* [WHAT YOU SHOULD DO] Look for the string "Section" in the data below, and copy each line that holds it.

◆ ◆ ◆

(* ===== verification/Executor.v ===== *)
(** * The job executor

    Jobs are claimed into pools with bounded slots, run by the node's runners
    under a lease that a side task renews, and completed by their generation:
    the completion, the poison bookkeeping and the [job_result] event are one
    transaction.  A holder that lost its lease is fenced by
    [finish_engine_job]; its external result still reaches the aggregate as a
    stale result.

    Source: crates/engine/src/jobs.rs. *)

From stdpp Require Import base list strings gmap pretty.
From S2P Require Import Prelude Table Storage EngineSchema EngineNext InboxStore OutboxStore JobStore.
From S2P Require Import EngineConfig EngineEffects Worker.

Local Open Scope Z_scope.

(** [match m.await { Ok(..) => .., Err(..) => .. }]. *)
Definition st_try {S A} (m : ST S A) : ST S (outcome A) := λ s e,
  match m s e with (o, s', e') => (Ok o, s', e') end.

Inductive JobOutcome :=
| OutcomeDone (result : bytes)
| OutcomeTransient (error : string) (retry_after_secs : option Z)
| OutcomeFailed (error : string).

(** How [runner.run] ended, under [catch_unwind]. *)
Inductive RunnerExit :=
| RunnerReturned (o : JobOutcome)
| RunnerPanicked (message : string).

(** A runner works on the node's storage and on the outside world. *)
Definition JobRunner (B : Type) : Type :=
  Z → EngineJob → World B → Env → RunnerExit * World B * Env.

Inductive RenewalStep := RenewContinue | RenewStop | RenewCancel.

Section Executor.
Context {B : Type} `{JobResultJson}.
Context (config : EngineConfig) (registry : string → string → option (JobRunner B)).

Definition job_aggregate (job : EngineJob) : AggregateRef :=
  mkRef (jb_aggregate_kind job) (jb_aggregate_id job).

(** Record one [job_result] event in the current transaction. *)
Definition insert_job_result (job : EngineJob) (generation : Z) (stale : bool)
    (result : JobResultOutcome) (now : Z) : ST (Db B) EngineInboxInsert :=
  event ← st_lift (into_new_event
    (mkJobResult (jb_job_id job) (jb_phase job) (jb_action job) generation stale result)
    (job_aggregate job));
  insert_engine_inbox_event (into_store event) now.

(** [finish_lapsed_cancelled]: a cancelled job whose holder went away is not
    run again, and its result reaches the aggregate. *)
Definition finish_lapsed_cancelled : ST (World B) unit :=
  now ← clock_now;
  jobs ← on_db (transaction (
    jobs ← in_tx (finish_lapsed_cancelled_engine_jobs now);
    in_tx (st_iter (λ job,
      insert_job_result job (jb_generation job) false ResultCancelled now;; mret tt) jobs);;
    commit;;
    mret jobs));
  st_iter (λ job, modify (λ w, w <| w_wake ::= worker_for (job_aggregate job) |>)) jobs.

(** [claim_and_spawn]: [permits] are the readings of [available_permits()], one
    per iteration; the claimed jobs are spawned in order. *)
Fixpoint claim_and_spawn (pool : JobPool) (permits : list nat) : ST (World B) (list EngineJob) :=
  match permits with
  | [] => mret []
  | available :: permits' =>
      if (available =? 0)%nat then mret []
      else
        now ← clock_now;
        acquire;;
        jobs ← on_db (claim_due_engine_jobs (pool_str pool) now (now + job_lease_secs config)
                        (Z.of_nat available));
        if bool_decide (jobs = []) then mret []
        else if (length jobs <? available)%nat then mret jobs
        else rest ← claim_and_spawn pool permits'; mret (jobs ++ rest)
  end.

(** The pass of [run_executor]: a failed sweep or claim is logged and the pass
    goes on; [permits] are each pool's readings. *)
Definition executor_pass (permits : JobPool → list nat) : ST (World B) unit :=
  st_try finish_lapsed_cancelled;;
  st_try (claim_and_spawn PoolCpu (permits PoolCpu));;
  st_try (claim_and_spawn PoolPegout (permits PoolPegout));;
  st_try (claim_and_spawn PoolNetwork (permits PoolNetwork));;
  mret tt.

(** The completion of a runner that ended; only a transient error reads the
    clock, for the time of the next attempt. *)
Definition finish_of_exit (job : EngineJob) (exit : RunnerExit) : ST (World B) EngineJobFinish :=
  match exit with
  | RunnerReturned (OutcomeDone result) => mret (FinishDone result)
  | RunnerReturned (OutcomeTransient error retry_after_secs) =>
      let secs :=
        match retry_after_secs with
        | Some secs => secs
        | None => delay (job_retry_backoff config) (jb_attempts job)
        end in
      now ← clock_now;
      mret (FinishRetry error (now + secs))
  | RunnerReturned (OutcomeFailed error) => mret (FinishFailed error)
  | RunnerPanicked message => mret (FinishPoisoned message)
  end.

Definition deadline_passed (job : EngineJob) (now : Z) : bool :=
  match jb_deadline_at job with Some deadline => deadline <? now | None => false end.

Definition run_runner (runner : JobRunner B) (now : Z) (job : EngineJob) :
    ST (World B) RunnerExit := λ w e,
  match runner now job w e with (exit, w', e') => (Ok exit, w', e') end.

(** The part of [execute_job] that produces the completion. *)
Definition run_job (job : EngineJob) : ST (World B) EngineJobFinish :=
  now ← clock_now;
  if deadline_passed job now then
    mret (FinishFailed ("deadline " +:+ pretty (default 0 (jb_deadline_at job)) +:+
                        " passed at " +:+ pretty now))
  else
    match registry (jb_aggregate_kind job) (jb_action job) with
    | None =>
        mret (FinishFailed ("no runner registered for " +:+ jb_aggregate_kind job +:+ ":" +:+
                            jb_action job))
    | Some runner =>
        exit ← run_runner runner now job;
        finish_of_exit job exit
    end.

(** Which result event a completion produces: whether it is stale, and its
    outcome ([None] for a retry or a vanished row). *)
Definition completion_result (outcome : EngineJobFinishOutcome) (finish : EngineJobFinish) :
    bool * option JobResultOutcome :=
  match outcome, finish with
  | FinishApplied state, finish =>
      (false,
       match state, finish with
       | JobDone, FinishDone result => Some (ResultDone result)
       | JobCancelled, _ => Some ResultCancelled
       | JobFailed, FinishFailed error => Some (ResultFailed error)
       | JobPoisoned, FinishPoisoned error => Some (ResultPoisoned error)
       | _, _ => None
       end)
  | FinishStale _ _, FinishDone result => (true, Some (ResultDone result))
  | FinishStale _ _, FinishFailed error => (true, Some (ResultFailed error))
  | FinishStale _ _, FinishPoisoned error => (true, Some (ResultPoisoned error))
  | FinishStale _ _, FinishRetry _ _ => (true, None)
  | FinishMissing, _ => (true, None)
  end.

(** The poison bookkeeping of a completion. *)
Definition completion_poison (job : EngineJob) (outcome : EngineJobFinishOutcome)
    (finish : EngineJobFinish) (now : Z) : ST (Db B) unit :=
  match outcome, finish with
  | FinishApplied _, FinishPoisoned reason =>
      mark_engine_aggregate_poisoned (jb_aggregate_kind job) (jb_aggregate_id job)
        (jb_action job) reason now (delay (poison_backoff config));;
      mret tt
  | FinishApplied _, _ =>
      release_engine_poison (jb_aggregate_kind job) (jb_aggregate_id job) (jb_action job);;
      mret tt
  | _, _ => mret tt
  end.

(** The statements of [record_job_finish] before its commit: the outcome of the
    fence, and whether an event was inserted. *)
Definition write_job_finish (job : EngineJob) (generation : Z) (finish : EngineJobFinish)
    (now : Z) : ST (Db B) (EngineJobFinishOutcome * bool) :=
  outcome ← finish_engine_job (jb_job_id job) generation finish now;
  completion_poison job outcome finish now;;
  match completion_result outcome finish with
  | (stale, Some result) =>
      inserted ← insert_job_result job generation stale result now;
      mret (outcome, match inserted with InboxInserted _ => true | InboxDuplicate _ _ _ => false end)
  | (_, None) => mret (outcome, false)
  end.

Definition record_job_finish (job : EngineJob) (generation : Z) (finish : EngineJobFinish) :
    ST (World B) unit :=
  now ← clock_now;
  '(_, wake_worker) ← on_db (transaction (
    r ← in_tx (write_job_finish job generation finish now);
    commit;;
    mret r));
  if wake_worker : bool then modify (λ w, w <| w_wake ::= worker_for (job_aggregate job) |>)
  else mret tt.

Definition JOB_FINISH_ATTEMPTS_AFTER_LEASE_LOSS : nat := 2.

(** The completion loop of [execute_job]: [cancelled n] is what
    [cancel.is_cancelled()] reads after the [n]-th failure.  [Some error]: the
    completion was given up. *)
Fixpoint finish_loop (fuel : nat) (cancelled : nat → bool) (attempt after_loss : nat)
    (job : EngineJob) (generation : Z) (finish : EngineJobFinish) :
    ST (World B) (option error) :=
  match fuel with
  | O => st_fail ["completion loop still running"%string]
  | S fuel' =>
      r ← st_try (record_job_finish job generation finish);
      match r with
      | Ok _ => mret None
      | Err error =>
          let attempt := S attempt in
          let after_loss := if cancelled attempt then S after_loss else after_loss in
          if (JOB_FINISH_ATTEMPTS_AFTER_LEASE_LOSS <=? after_loss)%nat then mret (Some error)
          else finish_loop fuel' cancelled attempt after_loss job generation finish
      end
  end.

Definition execute_job (fuel : nat) (cancelled : nat → bool) (job : EngineJob) :
    ST (World B) (option error) :=
  finish ← run_job job;
  finish_loop fuel cancelled 0 0 job (jb_generation job) finish.

(** One tick of [spawn_lease_renewal]. *)
Definition renewal_tick (job_id : string) (generation : Z) : ST (World B) RenewalStep :=
  now ← clock_now;
  renewed ← st_try (acquire;;
    on_db (renew_engine_job_lease job_id generation (now + job_lease_secs config) now));
  match renewed with
  | Ok true => mret RenewContinue
  | Ok false =>
      row ← st_try (acquire;; on_db (find_engine_job job_id));
      let finished :=
        match row with
        | Ok (Some row) =>
            (jb_generation row =? generation) && negb (in_job_state JobRunning row)
        | _ => false
        end in
      mret (if finished then RenewStop else RenewCancel)
  | Err _ => mret RenewContinue
  end.
End Executor.

(** ** Every executor step is a step of [engine_next] *)

Lemma guarantee_try {S A} (Rel : S → S → Prop) (m : ST S A) :
  guarantee Rel m → guarantee Rel (st_try m).
Proof.
  intros Hm s e. specialize (Hm s e). unfold st_try, final in *.
  by destruct (m s e) as [[o s'] e'].
Qed.

Section ExecutorNext.
Context {B : Type} `{JobResultJson}.
Context (config : EngineConfig) (registry : string → string → option (JobRunner B)).
Context (runners_ok : ∀ k a r, registry k a = Some r →
  ∀ now job w e, world_next w (r now job w e).1.2).

Lemma insert_job_result_next job g stale result now :
  guarantee (engine_next (B := B)) (insert_job_result job g stale result now).
Proof. unfold insert_job_result. guar. Qed.

Lemma wake_job_next job :
  guarantee (world_next (B := B)) (modify (λ w, w <| w_wake ::= worker_for (job_aggregate job) |>)).
Proof. by apply modify_next. Qed.

Lemma finish_lapsed_cancelled_next : guarantee (world_next (B := B)) finish_lapsed_cancelled.
Proof.
  unfold finish_lapsed_cancelled. guar; [|apply wake_job_next].
  apply on_db_next. guar. apply insert_job_result_next.
Qed.

Lemma claim_and_spawn_next pool permits :
  guarantee (world_next (B := B)) (claim_and_spawn config pool permits).
Proof. induction permits as [|n permits IH]; cbn; guar. Qed.

Lemma executor_pass_next permits :
  guarantee (world_next (B := B)) (executor_pass config permits).
Proof.
  unfold executor_pass.
  guar; apply guarantee_try; auto using finish_lapsed_cancelled_next, claim_and_spawn_next.
Qed.

Lemma run_job_next job : guarantee world_next (run_job config registry job).
Proof.
  unfold run_job. apply guarantee_bind; [apply _|guar|]. intros now.
  destruct (deadline_passed job now); [guar|].
  destruct (registry _ _) as [runner|] eqn:Hr; guar; [|unfold finish_of_exit; guar].
  intros w e. pose proof (runners_ok _ _ _ Hr now job w e) as Hok.
  unfold run_runner, final. by destruct (runner now job w e) as [[exit w'] e'].
Qed.

Lemma write_job_finish_next job g finish now :
  guarantee (engine_next (B := B)) (write_job_finish config job g finish now).
Proof.
  unfold write_job_finish, completion_poison. guar. apply insert_job_result_next.
Qed.

Lemma record_job_finish_next job g finish :
  guarantee (world_next (B := B)) (record_job_finish config job g finish).
Proof.
  unfold record_job_finish. guar; [|apply wake_job_next].
  apply on_db_next. guar. apply write_job_finish_next.
Qed.

Lemma finish_loop_next fuel cancelled attempt after_loss job g finish :
  guarantee (world_next (B := B)) (finish_loop config fuel cancelled attempt after_loss job g finish).
Proof.
  revert attempt after_loss. induction fuel as [|fuel IH]; intros attempt after_loss; cbn; guar.
  apply guarantee_try, record_job_finish_next.
Qed.

Lemma execute_job_next fuel cancelled job :
  guarantee world_next (execute_job config registry fuel cancelled job).
Proof.
  unfold execute_job. guar; [apply run_job_next|apply finish_loop_next].
Qed.

Lemma renewal_tick_next job_id g :
  guarantee (world_next (B := B)) (renewal_tick config job_id g).
Proof. unfold renewal_tick. guar; apply guarantee_try; guar. Qed.
End ExecutorNext.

◆ ◆ ◆

* [RESULT BELOW]
Section Executor.
Section ExecutorNext.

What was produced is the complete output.